Tottenham and Banerjee, JJ.
1. This is an appeal against a decree for arrears of rent obtained by the respondent as zamindar against the appellant as holder of a tenure in her zamindari.
2. The plaintiff', respondent, claimed the whole of the estate as widow of the late Raja Jotindro Narain Roy. and to have come into possession upon the death of Rani Sarat Sundari Devi, who was the executrix under the will of the late Raja. It is not quite clear upon the pleadings on what date the plaintiff succeeded to possession, but it must have been either at the extreme end of the year 1292 or sometime in 1293.
3. The Court below over-ruling several objections, more or less technical, taken by the defendant, gave the plaintiff a decree.
4. The same objections have been urged in the appeal before us; and we are forced to the conclusion, we must say somewhat unwillingly, that as to one of these objections, technical as it is, the appellant is entitled to succeed. That objection is that when this suit was brought and when the decree was passed, the plaintiff was not registered under the Bengal Council Act VII of 1876. The lower Court got over this objection by saying that it appeared that, before the suit was decided, the plaintiff had made an application to have her name registered, and that that might, in the Subordinate Judge's opinion, be taken as quite sufficient to satisfy the requirements of the law The law says in Section 78: 'No person shall be bound to pay rent to any person claiming such rent as proprietor or manager, etc., unless the name of such claimant shall have been registered under this Act.' It seems to us quite clear that the lower Court is wrong in supposing that an application to be registered is the same in effect as having been registered; for, if an application to be registered is the same in effect as having been registered, then in respect of every estate, there might be half-a-dozen claimants suing at the same time; and one of the objects of the law is that tenants should not be harassed by suits for rent by landlords who have no title thereto. The words of the law appear to us clearly to require before a person sues for rent, claiming as proprietor, that such person must be registered under the Act; for if a tenant is not bound to pay rent to an unregistered proprietor, he is not liable, we think, to be sued for it.

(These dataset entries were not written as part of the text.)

(* ===== verification/IniSpec.v ===== *)
(** * Properties of the configuration parser

    Parsing any file stays inside the parser's buffers and ends; a file
    printed from sections and name and value pairs is parsed back. *)

From S2P Require Import Prelude.
From S2P Require Import CStr.
From S2P Require Import TrimLib.
From S2P Require Import IniLib.

(** ** Terminated buffers *)

Lemma text_total (s : bytes) : NUL ∈ s → ∃ t, text NUL s = Done t ∧ length t < length s.
Proof.
  induction s as [|c s IH]; intros H; [by apply not_elem_of_nil in H|]. cbn.
  case_decide as E; [exists []; cbn; split; [done|lia]|].
  apply elem_of_cons in H as [H|H]; [congruence|]. destruct (IH H) as (t & -> & Hl).
  exists (c :: t). cbn. split; [done|lia].
Qed.

Lemma nul_drop (s : bytes) k : NUL ∈ drop k s ↔ ∃ i, k ≤ i ∧ s !! i = Some NUL.
Proof.
  rewrite list_elem_of_lookup. split.
  - intros [i H]. rewrite lookup_drop in H. exists (k + i). split; [lia|done].
  - intros (i & Hi & H). exists (i - k). rewrite lookup_drop. by replace (k + (i - k)) with i by lia.
Qed.

(** Changes to a buffer that only write terminators. *)
Definition keeps (s s' : bytes) : Prop :=
  length s' = length s ∧ ∀ i, s !! i = Some NUL → s' !! i = Some NUL.

#[export] Instance keeps_preorder : PreOrder keeps.
Proof.
  split; [by split|]. intros a b c [H1 H2] [H3 H4]. split; [congruence|auto].
Qed.

Lemma keeps_drop s s' k : keeps s s' → NUL ∈ drop k s → NUL ∈ drop k s'.
Proof. intros [_ H]. rewrite !nul_drop. intros (i & Hi & E). exists i. auto. Qed.

Lemma keeps_insert s i : keeps s (<[i := NUL]> s).
Proof.
  split; [apply length_insert|]. intros j H. destruct (decide (i = j)) as [->|].
  - apply list_lookup_insert_eq. by eapply lookup_lt_Some.
  - by rewrite list_lookup_insert_ne.
Qed.

Lemma keeps_rstrip_from p s : keeps s (rstrip_from p s).
Proof.
  revert s. induction p as [|p IH]; intros s; cbn; [done|].
  destruct (s !! p) as [c|]; [|done]. destruct (isspace c); [|done].
  etrans; [apply keeps_insert|apply IH].
Qed.

Lemma keeps_tail a s s' : keeps s s' → keeps (a ++ s) (a ++ s').
Proof.
  intros [H1 H2]. split; [rewrite !length_app; lia|]. intros i H.
  destruct (decide (i < length a)); [by rewrite lookup_app_l in H |- * by done|].
  rewrite lookup_app_r in H |- * by lia. auto.
Qed.

Lemma rstrip_at_Done k s : NUL ∈ drop k s → ∃ s', rstrip_at k s = Done s' ∧ keeps s s'.
Proof.
  intros H. unfold rstrip_at, rstrip, strlen. destruct (text_total _ H) as (t & -> & _). cbn.
  eexists. split; [done|]. rewrite <- (take_drop k s) at 1. apply keeps_tail, keeps_rstrip_from.
Qed.

(** A scan stops at the terminator at the latest. *)
Definition stops (f : bytes → outcome nat) : Prop :=
  ∀ s, NUL ∈ s → ∃ n c, f s = Done n ∧ s !! n = Some c ∧ NUL ∈ drop n s.

Lemma lskip_stops : stops lskip.
Proof.
  intros s. induction s as [|c s IH]; intros H; [by apply not_elem_of_nil in H|]. cbn [lskip].
  case_decide as E; [|exists 0, c; done]. destruct E as [E _].
  apply elem_of_cons in H as [H|H]; [congruence|]. destruct (IH H) as (n & d & -> & Hd & Hn).
  by exists (S n), d.
Qed.

Lemma find_stops chars : ∀ b, stops (find_chars_or_comment b chars).
Proof.
  intros b s. revert b. induction s as [|c s IH]; intros b H; [by apply not_elem_of_nil in H|].
  cbn [find_chars_or_comment]. repeat (case_decide; [by exists 0, c|]).
  apply elem_of_cons in H as [H|H]; [congruence|]. destruct (IH (isspace c) H) as (n & d & -> & Hd & Hn).
  by exists (S n), d.
Qed.

Lemma scan_at f s k : stops f → NUL ∈ drop k s →
  ∃ n c, f (drop k s) = Done n ∧ at_offset (k + n) s = Done c ∧ s !! (k + n) = Some c ∧ NUL ∈ drop (k + n) s.
Proof.
  intros Hf H. destruct (Hf _ H) as (n & c & H1 & H2 & H3). exists n, c.
  rewrite lookup_drop in H2. rewrite drop_drop in H3. unfold at_offset. rewrite H2. done.
Qed.

(** The next character is not the terminator yet. *)
Lemma nul_next (s : bytes) k c : NUL ∈ drop k s → s !! k = Some c → c ≠ NUL → NUL ∈ drop (S k) s.
Proof.
  rewrite !nul_drop. intros (i & Hi & H) Hc Hn. exists i. split; [|done].
  destruct (decide (i = k)) as [->|]; [congruence|lia].
Qed.

Lemma put_string_Done t dest : length t < length dest →
  ∃ d, put_string t dest = Done d ∧ length d = length dest ∧ NUL ∈ d.
Proof.
  intros H. unfold put_string. rewrite decide_True by done. eexists. split; [done|]. split.
  - rewrite length_app. cbn. rewrite length_drop. lia.
  - rewrite elem_of_app. right. by left.
Qed.

Lemma strncpy0_Done dest src : NUL ∈ src → dest ≠ [] →
  ∃ d, strncpy0 dest src (length dest) = Done d ∧ length d = length dest ∧ NUL ∈ d.
Proof.
  intros Hs Hd. unfold strncpy0. destruct (str_prefix_Done (length dest - 1) src Hs) as (t & -> & Hl). cbn.
  apply put_string_Done. destruct dest; [done|]. cbn in *. lia.
Qed.

(** ** Safety *)

Section Safety.
Context {U : Type} (handler : @ini_handler U).

(** The handler reads the section, the name and the string of the value. *)
Context (Hh : ∀ u s n v, NUL ∈ v → is_Done (handler u s n v)).

(** The parser's own arrays. *)
Definition arrays_ok (st : @ini U) : Prop :=
  (length (section st) = MAX_SECTION ∧ NUL ∈ section st)
  ∧ (length (prev_name st) = MAX_NAME ∧ NUL ∈ prev_name st).

Definition ok_after (k : Z) (m : outcome (@ini U)) : Prop :=
  ∃ st, m = Done st ∧ arrays_ok st ∧ lineno st = k.

Lemma ok_fail k st : arrays_ok st → lineno st = k → ok_after k (Done (fail st)).
Proof. intros H1 H2. by eexists. Qed.

Lemma call_handler_ok name v st : arrays_ok st → NUL ∈ name → NUL ∈ v →
  ok_after (lineno st) (call_handler handler name v st).
Proof.
  intros [[H1 H2] H3] Hn Hv. unfold call_handler. destruct (text_total _ H2) as (s & -> & _).
  destruct (text_total _ Hn) as (n & -> & _). cbn. destruct (Hh (user st) s n v Hv) as [[ok u] ->]. cbn.
  destruct ok; by eexists.
Qed.

Lemma section_line_ok start line st : arrays_ok st → NUL ∈ drop (S start) line →
  ok_after (lineno st) (section_line start line st).
Proof.
  intros A H. pose proof A as [[S1 S2] [P1 P2]]. unfold section_line.
  destruct (scan_at _ line (S start) (find_stops (lit "]") false) H) as (n & c & -> & Hc & Hl & Hn).
  cbn [outcome_bind]. rewrite Hc. cbn [outcome_bind]. case_decide as E; [|by apply ok_fail].
  rewrite <- S1.
  destruct (strncpy0_Done (section st) (drop (S start) (<[S start + n := NUL]> line))) as (d & -> & D1 & D2).
  { eapply keeps_drop; [apply keeps_insert|done]. }
  { intros E'. rewrite E' in S1. discriminate. }
  cbn [outcome_bind]. destruct (put_string_Done [] (prev_name st)) as (p & -> & E1 & E2).
  { rewrite P1. unfold MAX_NAME. cbn. lia. }
  eexists. split; [done|]. split; [|done]. split; cbn; split; congruence.
Qed.

Lemma pair_line_ok start line st : arrays_ok st → NUL ∈ drop start line →
  ok_after (lineno st) (pair_line handler start line st).
Proof.
  intros A H. pose proof A as [[S1 S2] [P1 P2]]. unfold pair_line.
  destruct (scan_at _ line start (find_stops (lit "=:") false) H) as (n & c & -> & Hc & Hl & Hn).
  cbn [outcome_bind]. rewrite Hc. cbn [outcome_bind]. case_decide as E; [|by apply ok_fail].
  assert (Hv : NUL ∈ drop (S (start + n)) line) by (eapply nul_next; [done..|]; by destruct E as [-> | ->]).
  set (line1 := <[start + n := NUL]> line).
  destruct (rstrip_at_Done start line1) as (line2 & -> & K2); [eapply keeps_drop; [apply keeps_insert|done]|].
  cbn [outcome_bind].
  assert (K : keeps line line2) by (etrans; [apply keeps_insert|exact K2]).
  assert (Hv2 : NUL ∈ drop (S (start + n)) line2) by (by eapply keeps_drop).
  destruct (scan_at _ line2 _ (find_stops [] false) Hv2) as (n2 & c2 & -> & Hc2 & Hl2 & Hn2).
  cbn [outcome_bind]. rewrite Hc2. cbn [outcome_bind].
  set (line3 := if decide (c2 = NUL) then line2 else <[S (start + n) + n2 := NUL]> line2).
  assert (K3 : keeps line2 line3) by (unfold line3; case_decide; [done|apply keeps_insert]).
  destruct (scan_at _ line3 (S (start + n)) lskip_stops) as (n3 & c3 & -> & Hc3 & Hl3 & Hn3);
    [by eapply keeps_drop|]. cbn [outcome_bind].
  destruct (rstrip_at_Done _ line3 Hn3) as (line4 & -> & K4). cbn [outcome_bind].
  assert (K5 : keeps line line4) by (etrans; [exact K|etrans; [exact K3|exact K4]]).
  rewrite <- P1. destruct (strncpy0_Done (prev_name st) (drop start line4)) as (d & -> & D1 & D2).
  { exact (keeps_drop _ _ _ K5 H). }
  { intros E'. rewrite E' in P1. discriminate. }
  cbn [outcome_bind].
  apply (call_handler_ok _ _ (Ini (section st) d (lineno st) (error st) (user st))).
  - split; cbn; split; congruence.
  - exact (keeps_drop _ _ _ K5 H).
  - exact (keeps_drop _ _ _ K4 Hn3).
Qed.

Lemma parse_line_ok line st : arrays_ok st → length line = INI_MAX_LINE → NUL ∈ line →
  (0 ≤ lineno st < INT_MAX)%Z → ok_after (lineno st + 1) (parse_line handler line st).
Proof.
  intros A Hl Hn Hk. unfold parse_line. rewrite int_add_Done by (unfold INT_MIN, INT_MAX in *; lia).
  cbn [outcome_bind].
  set (st1 := Ini (section st) (prev_name st) (lineno st + 1) (error st) (user st)).
  set (start := if decide _ then 3 else 0).
  assert (Hs : NUL ∈ drop start line).
  { unfold start. case_decide as E; [|done]. destruct E as [_ E]. rewrite <- (take_drop 3 line) in Hn.
    apply elem_of_app in Hn as [Hn|Hn]; [|done]. rewrite E in Hn. exfalso. revert Hn. clear.
    unfold byte_order_mark. vm_compute. intros H. repeat (inversion H as [|? ? ? H']; subst; clear H; rename H' into H). }
  destruct (rstrip_at_Done _ _ Hs) as (line1 & -> & K). cbn [outcome_bind].
  assert (Hs1 : NUL ∈ drop start line1) by exact (keeps_drop _ _ _ K Hs).
  destruct (scan_at _ _ _ lskip_stops Hs1) as (n & c & -> & Ec & Hc & Hs2).
  cbn [outcome_bind]. rewrite Ec. cbn [outcome_bind].
  assert (A1 : arrays_ok st1) by exact A.
  case_decide as E1; [by exists st1|]. case_decide.
  - apply (section_line_ok _ _ st1); [done|]. eapply nul_next; [done..|]. by intros ->.
  - by apply (pair_line_ok _ _ st1).
Qed.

5. This observation has been made before in a similar case before this Court. The decision, which has been cited, is Dhoronidhur Sen v. Wajidunnissa Khatoon* decided on the 10th January 1888. If the law tells a tenant that he is not bound to pay any person who is unregistered, it follows that it was not intended that an unregistered person should be able to sue him, not only to recover the amount of rent, but also the costs and possibly damages for non-payment.
6. In the present case, there appears to be really no question that the plaintiff was entitled, as widow of her late husband, to receive the rent payable by the defendant; and probably if the rent claimed had not been at an enhanced rate, the present objection would not have been taken. As it has been taken, we think we are bound by law to give effect to it.
7. The result is that that portion of the plaintiff's suit, in respect of which this appeal has been preferred, must he dismissed.
8. The appellant will be entitled to his costs in this Court on the sum at which this appeal is valued, and in the lower Court on the whole amount claimed by the plaintiff.
*Decided On: 25.06.1886
Appellants: Dhoronidbur Sen and Ors.
Respondent: Wajidunnissa Khatoon
W. Comer Petheram, C.J., and Tottenham, J.